The dust on your mantelpiece may be more interesting than it appears at first swipe. Some of it may be from outer space. While that may not make much difference to your dust rag, some feel that extraterrestrial dust might help explain the cyclical nature of the Earth’s climate, says Ed Brook, assistant professor of geology and environmental science at Washington State University’s Vancouver campus.

Brook and his collaborators have developed a method to measure the extraterrestrial dust found in the ice cores taken at Vostok, Antarctica. It involves filtering the dust out of the ice core, a process that takes four days per sample, then assaying the dust for an isotope of helium that’s prevalent in outer space but rare on earth. Brook and his colleagues are using it to construct a record of the dust flux from the Vostok ice cores over the past 100,000 years.

The Vostok ice cores hold a well studied record of climate over that time, says Brook. “We know the rates of accumulation of the ice, and we know very well how the ice record relates to changes in climate.” If the extraterrestrial dust is responsible for cyclical change, the pattern of its accumulation should track with the climate change.

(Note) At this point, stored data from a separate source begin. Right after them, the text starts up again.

(** The list of an inode cannot be extended. *)
Lemma list_add_dentry i k h : unlinked h -> list_add (Some (IDentry i)) k h = Fault.
Proof.
  intros Hu. unfold list_add, get_next. cbn [deref]. rewrite bind_Ret. destruct (h !! IDentry i) as [n|] eqn:E; [|done].
  cbn [deref]. rewrite (ul_null _ Hu _ _ E), bind_Ret, bind_mret. unfold generic_add.
  assert (Hf : forall (o : outcome (gmap vnode (list_head vnode))) f, (forall h, f h = Fault) -> o <> Spin -> o ≫= f = (Fault : outcome (gmap vnode (list_head vnode))))
    by (intros [] f Hf ?; cbn; [apply Hf|done|done]).
  assert (Hn : forall p v h, set_next p v h <> Spin) by (intros [k0|] w h0; unfold set_next; cbn; [by destruct (h0 !! _)|done]).
  assert (Hp : forall p v h, set_prev p v h <> Spin) by (intros [k0|] w h0; unfold set_prev; cbn; [by destruct (h0 !! _)|done]).
  apply Hf; [|apply Hn]. intros h1. apply Hf; [|apply Hp]. intros h2. by apply Hf; [|apply Hn].
Qed.
Lemma unlinked_add a b h : unlinked h -> off_dentry b -> ensures unlinked (list_add a b h).
Proof.
  intros Hu Hb. destruct a as [k|]; [|done]. destruct k;
    lazymatch goal with
    | |- ensures _ (list_add (Some (IDentry _)) _ _) => by rewrite list_add_dentry
    | |- _ => eapply ensures_bind; [by apply unlinked_next|]; intros nx Hnx; by apply unlinked_generic_add
    end.
Qed.
Lemma unlinked_add_tail a b h : unlinked h -> off_dentry a -> off_dentry b -> ensures unlinked (list_add_tail a b h).
Proof. intros Hu Ha Hb. eapply ensures_bind; [by apply unlinked_prev|]. intros pv Hpv. by apply unlinked_generic_add. Qed.
Lemma unlinked_del a h : unlinked h -> ensures unlinked (list_del a h).
Proof.
  intros Hu. eapply ensures_bind; [|intros h1 H1; by apply unlinked_init_null].
  eapply ensures_bind; [by apply unlinked_next|]. intros nx Hnx. eapply ensures_bind; [by apply unlinked_prev|]. intros pv Hpv.
  eapply ensures_bind; [by apply unlinked_set_prev; auto|]. intros h1 H1.
  eapply ensures_bind; [by apply unlinked_prev|]. intros pv' Hpv'. eapply ensures_bind; [by apply unlinked_next|]. intros nx' Hnx'.
  apply unlinked_set_next; auto.
Qed.
(** ** Whole runs *)

Section runs.
Context {S A : Type} `{PIO : PortIO S} `{KAS : KAllocSpec A} `{KFr : !KFree A} `{KCF : KCacheFree A} `{Env : Ext2Env}.
Abbreviation world := (vfs_st (ext2_world S A)).
Variable fresh_inode : Z -> inode.
Implicit Types (st : world).

(** C32. No run of the VFS attaches an inode to a dentry.  From zeroed static
    memory, after any sequence of calls that returned, no dentry has an inode,
    d_instantiate dereferences NULL, and mounting never yields a superblock:
    nothing initialises the list of dentries of an inode. *)
Theorem vfs_never_mounts st0 st : dentries st0 = ∅ -> (forall k n, vnodes st0 !! k = Some n -> n = mk_list_head None None) ->
  rtc (vfs_step fresh_inode) st0 st ->
  (forall d x, dentries st !! d = Some x -> d_inode x = None) /\
  (forall d i, is_Some (dentries st !! d) -> d_instantiate (Some d) (Some i) st = Fault) /\
  (forall sb data silent st' r, ext2_read_super sb data silent st = Ret (st', r) -> r = None).
Proof.
  intros Hd Hn Hr. assert (Hb : bare st).
  { eapply vfs_run_bare; [exact Hr|]. split; [|by rewrite Hd]. split; [by intros k n Hk; rewrite (Hn _ _ Hk)|by intros p n Hk%Hn]. }
  split; [by apply bare_dentry|]. split; [intros; by apply d_instantiate_faults|].
  intros sb data silent st' r E. by destruct (ensures_Ret _ _ _ (ext2_read_super_none sb data silent st Hb) E).
Qed.

(** What open installs.  When the path is found, open allocates a file with
    one reference, puts it into the first free slot of the task and advances
    the slot; but the file has neither a dentry nor an operation table, so that
    every read and write of it returns -1. *)
Theorem open_unreadable st st1 nd path flags mode t c n :
  path_lookup fresh_mem env_fuel path 0 (Some stack_nd) st = Ret (st1, nd, 0) ->
  vfs_file_cache st1 = Some c -> cache_room (wheap (ext st1)) c (Datatypes.S n) ->
  0 <= first_free_filp t < NR_OPEN -> length (filp t) = Z.to_nat NR_OPEN ->
  exists st2 t2 f, open path flags mode (Some t) st = Ret (st2, Some t2, None) /\
    filp t2 !! Z.to_nat (first_free_filp t) = Some (Some f) /\ first_free_filp t2 = first_free_filp t + 1 /\
    files st2 !! f = Some (mk_file None None 1 0 0 0 0 0) /\
    (forall n pos, vfs_read (Some f) true n pos st2 = Ret (st2, -1, [], pos)) /\
    (forall bytes pos, vfs_write (Some f) (Some bytes) pos st2 = Ret (st2, -1, pos)).
Proof.
  intros Hp Hc Hroom Hff Hlen. unfold NR_OPEN in *. unfold open. rewrite Hp. bind_rets. change (0 =? -1) with false. cbv iota.
  unfold zalloc_file. rewrite Hc. cbn [deref]. bind_rets. cbn [ka_cache_alloc world_alloc]. unfold on_wheap.
  destruct (ka_cache_alloc_ok c _ _ (proj1 Hroom) (proj2 Hroom)) as (a & f & Ra & _). rewrite Ra. bind_rets. unfold init_file_entry, upd_file.
  cbn [files new_nodes set_vnodes set_files]. rewrite lookup_insert_eq. cbn [deref]. bind_rets. rewrite decide_True by done.
  eexists _, _, f. split; [done|]. cbn [filp first_free_filp files set_files].
  assert (Hf : forall m : gmap Z file, <[f := set_f_pos 0 (set_f_count (u32 (0 + 1)) (mk_file None None 0 0 0 0 0 0))]> m !! f
    = Some (mk_file None None 1 0 0 0 0 0)) by (intros m; apply lookup_insert_eq).
  split; [apply list_lookup_insert_eq; rewrite Hlen; lia|]. split; [by rewrite s32_small by lia|]. split; [apply Hf|].
  split; intros; unfold vfs_read, vfs_write, file_op; cbn [files set_files];
    change (u32 (0 + 1)) with (u32 1); cbn [f_count]; rewrite Hf; done.
Qed.

End runs.

(** ** Concrete instances *)

#[local] Instance some_env : Ext2Env := {|
  ext2_dir_inode_operations := 1000; ext2_file_inode_operations := 1100; ext2_file_operations := 1200;
  ext2_sops := 1300; ext2_fs_type := 1400; env_fuel := 4; env_patience := 2; node_addr := fun _ => 0;
  gap_byte := fun _ _ => 0; stack_inode := zero_inode; stack_byte := 0; stack_nd := mk_nd (Some 5) None 0 0 None;
  fresh_mem := junk_dentry; fresh_info := mk_sb_object (mk_sb_info 0 0 0 0 0 0 0 0 0 0 0) None None |}.

Definition null_nodes (ks : list vnode) : gmap vnode (list_head vnode) := list_to_map ((fun k => (k, mk_list_head None None)) <$> ks).
(** A regular file of 2000 bytes, opened once. *)
Definition some_file_inode : inode := mk_inode DEV_NO 9 1 0x81a4 1 0 0 0 2000 0 0 0 I_DIRTY 4 (Some 1100) (Some 1200) (Some 70).
Definition some_super : super_block := mk_super_block DEV_NO 1024 0 (Some 1300) 0 0 None 1 None.
Definition some_world (fs : ext2_st sim Z) : vfs_st (ext2_world sim Z) :=
  mk_vfs {[5 := mk_dentry 1 0 (Some 64) (Some 5) (replicate 30 0) None None]} {[64 := some_file_inode]}
    {[300 := mk_file (Some 5) (Some 1200) 1 0 0 100 0 0]} {[70 := some_super]}
    ∅ ∅ (null_nodes (inode_nodes 64)) None None None None (Some 8) false (mk_world fs ∅).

Brook doesn’t think it’s likely that extraterrestrial dust is responsible for the 100,000-year climate cycles characteristic of the last million years. “There’s not enough extraterrestrial dust,” he says—at least not to influence climate directly. The link could be more obscure. The dust might have changed the upper atmospheric chemistry. “Or maybe,” he says, “the dust is rich in iron, a limiting nutrient for phytoplankton.” Increased numbers of phytoplankton presumably would reduce atmospheric CO2 and cause climate change.

But even if large changes in the amount of extraterrestrial dust don’t track with climate change, they would be of interest.

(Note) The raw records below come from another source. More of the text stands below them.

Lemma isWithinRepo_components absPath R T :
  Forall comp_ok R → Forall comp_ok T →
  REPO_ROOT P = abs_path R →
  Path.resolve (cwd P) [absPath] = abs_path T →
  isWithinRepo P absPath = true
  ↔ ∃ rest, T = R ++ rest
            ∧ JS.startsWith (default [] (head rest)) Path.dotdot = false.
Proof.
  intros HR HT HeqR HeqT. unfold isWithinRepo.
  rewrite relative_formula, HeqT, HeqR, resolve_abs_path by done.
  rewrite !comps_abs_path by done.
  destruct (Path.strip_common R T) as [up down] eqn:Hstrip. cbn [fst snd].
  pose proof (strip_common_spec _ _ _ _ Hstrip) as (common & -> & ->).
  apply Forall_app in HT as [_ Hdown].
  destruct up as [|u up].
  - rewrite app_nil_r in *. simpl map. cbn [app].
    destruct down as [|c down].
    + simpl. split; [|done]. intros _. exists []. by rewrite app_nil_r.
    + apply Forall_cons in Hdown as [Hc _].
      destruct (join_comp_ok_head c down Hc) as (Hne & Habs & Hstart).
      rewrite bool_decide_eq_false_2, Habs, Hstart by done.
      cbn [orb negb andb]. rewrite andb_true_r, negb_true_iff. split.
      * intros Hc'. by exists (c :: down).
      * intros (rest & Heq & Hrest). apply app_inv_head in Heq as <-. done.
  - cbn [map app].
    destruct (join_dotdot_head (map (λ _, Path.dotdot) up ++ down))
      as [Hstart Hne].
    rewrite bool_decide_eq_false_2, Hstart by done. cbn [orb negb andb].
    split; [done|]. intros (rest & Heq & _). exfalso.
    rewrite <- app_assoc in Heq. apply app_inv_head in Heq.
    assert (Hagain : Path.strip_common (common ++ u :: up)
                       (common ++ (u :: up) ++ rest) = ([], rest)).
    { rewrite app_assoc. apply strip_common_extend. }
    rewrite <- Heq in Hagain. rewrite Hstrip in Hagain. discriminate.
Qed.

Lemma resolveRepoPath_unfold relativePath :
  resolveRepoPath P relativePath
  = if JS.includes_unit (JS.trim (default [] relativePath)) 0
    then Err "Path contains null byte"
    else if negb (isWithinRepo P
                    (Path.resolve (cwd P)
                       [REPO_ROOT P; JS.trim (default [] relativePath)]))
    then Err "Path escapes repository root"
    else Ok (Path.resolve (cwd P)
               [REPO_ROOT P; JS.trim (default [] relativePath)]).
Proof. reflexivity. Qed.

Lemma resolve_root_blank :
  Path.resolve (cwd P) [REPO_ROOT P; []] = REPO_ROOT P.
Proof.
  destruct (REPO_ROOT_form P cwd_absolute) as (R & HR & HeqR).
  rewrite HeqR. rewrite <- (resolve_abs_path (cwd P) R HR) at 2.
  unfold Path.resolve. cbn [Path.resolve_join]. done.
Qed.

Lemma isWithinRepo_root : isWithinRepo P (REPO_ROOT P) = true.
Proof.
  unfold isWithinRepo, Path.relative. by rewrite decide_True.
Qed.

(** Membership of code units through joining and splitting. *)
Lemma elem_of_join sep cs x :
  x ∈ JS.join [sep] cs ↔ (x = sep ∧ 2 ≤ length cs)%nat ∨ ∃ c, c ∈ cs ∧ x ∈ c.
Proof.
  induction cs as [|c cs IH].
  - simpl. split; [by intros ?%elem_of_nil|].
    intros [[_ ?]|(c & ?%elem_of_nil & _)]; [simpl in *; lia | done].
  - destruct cs as [|c' cs].
    + simpl. split.
      * intros Hx. right. exists c. split; [by left | done].
      * intros [[_ ?]|(c0 & Hc0%list_elem_of_singleton & Hx)];
          [simpl in *; lia | by subst].
    + rewrite join_cons by done. rewrite !elem_of_app, list_elem_of_singleton, IH.
      split.
      * intros [Hx|[->|[[-> _]|(c0 & Hc0 & Hx)]]].
        -- right. exists c. split; [by left | done].
        -- left. split; [done | simpl; lia].
        -- left. split; [done | simpl; lia].
        -- right. exists c0. split; [by right | done].
      * intros [[-> _]|(c0 & Hc0 & Hx)]; [by right; left|].
        apply elem_of_cons in Hc0 as [->|Hc0]; [by left|].
        right. right. right. by exists c0.
Qed.

Lemma elem_of_split sep s c x : c ∈ JS.split sep s → x ∈ c → x ∈ s.
Proof.
  revert c. induction s as [|y s IH]; intros c; simpl.
  - by intros ->%list_elem_of_singleton.
  - destruct (y =? sep)%N.
    + intros [->|Hc]%elem_of_cons Hx; [by apply elem_of_nil in Hx|].
      right. by apply (IH c).
    + pose proof (split_not_nil sep s) as Hnil.
      destruct (JS.split sep s) as [|seg segs]; [done|].
      intros [->|Hc]%elem_of_cons Hx.
      * apply elem_of_cons in Hx as [->|Hx]; [by left|].
        right. apply (IH seg); [by left | done].
      * right. apply (IH c); [by right | done].
Qed.

Lemma elem_of_normalize_fold cs : ∀ stack c,
  c ∈ fold_left (Path.normalize_step false) cs stack → c ∈ stack ∨ c ∈ cs.
Proof.
  induction cs as [|c0 cs IH]; intros stack c; simpl; [by left|].
  intros [Hin|Hin]%IH; [|by right; right].
  unfold Path.normalize_step in Hin.
  destruct (decide (c0 = [] ∨ c0 = [DOT])); [by left|].
  destruct (decide (c0 = Path.dotdot)).
  - destruct stack as [|top below]; [by left|].
    destruct (decide (top = Path.dotdot)); [by left|]. left. by right.
  - apply elem_of_cons in Hin as [->|Hin]; [right; by left | by left].
Qed.

(** The code units of a resolved path come from the text it was
    normalized from. *)
Lemma elem_of_normalizeString joined x :
  x ∈ Path.normalizeString joined false → x = SLASH ∨ x ∈ joined.
Proof.
  unfold Path.normalizeString, Path.normalize_comps.
  intros [[-> _]|(c & Hc & Hx)]%elem_of_join; [by left|]. right.
  rewrite list_elem_of_In, <- in_rev, <- list_elem_of_In in Hc.
  apply elem_of_normalize_fold in Hc as [Hc|Hc];
    [by apply elem_of_nil in Hc|].
  by apply (elem_of_split SLASH joined c).
Qed.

If there’s no variation in the amount of extraterrestrial dust over time, glaciologists will be happy. An even dust fall would mean a higher concentration of dust in years of little snow fall, a lower concentration in years of high snow fall⁠—a means of determining rates of ice accumulation in the past.

Any data will be useful to scientists working to understand how dust moves in the solar system, as well as to those who study the origin of the atmosphere and oceans⁠—for it’s believed that most of our volatile elements such as hydrogen, oxygen, nitrogen, and carbon came here in meteorites.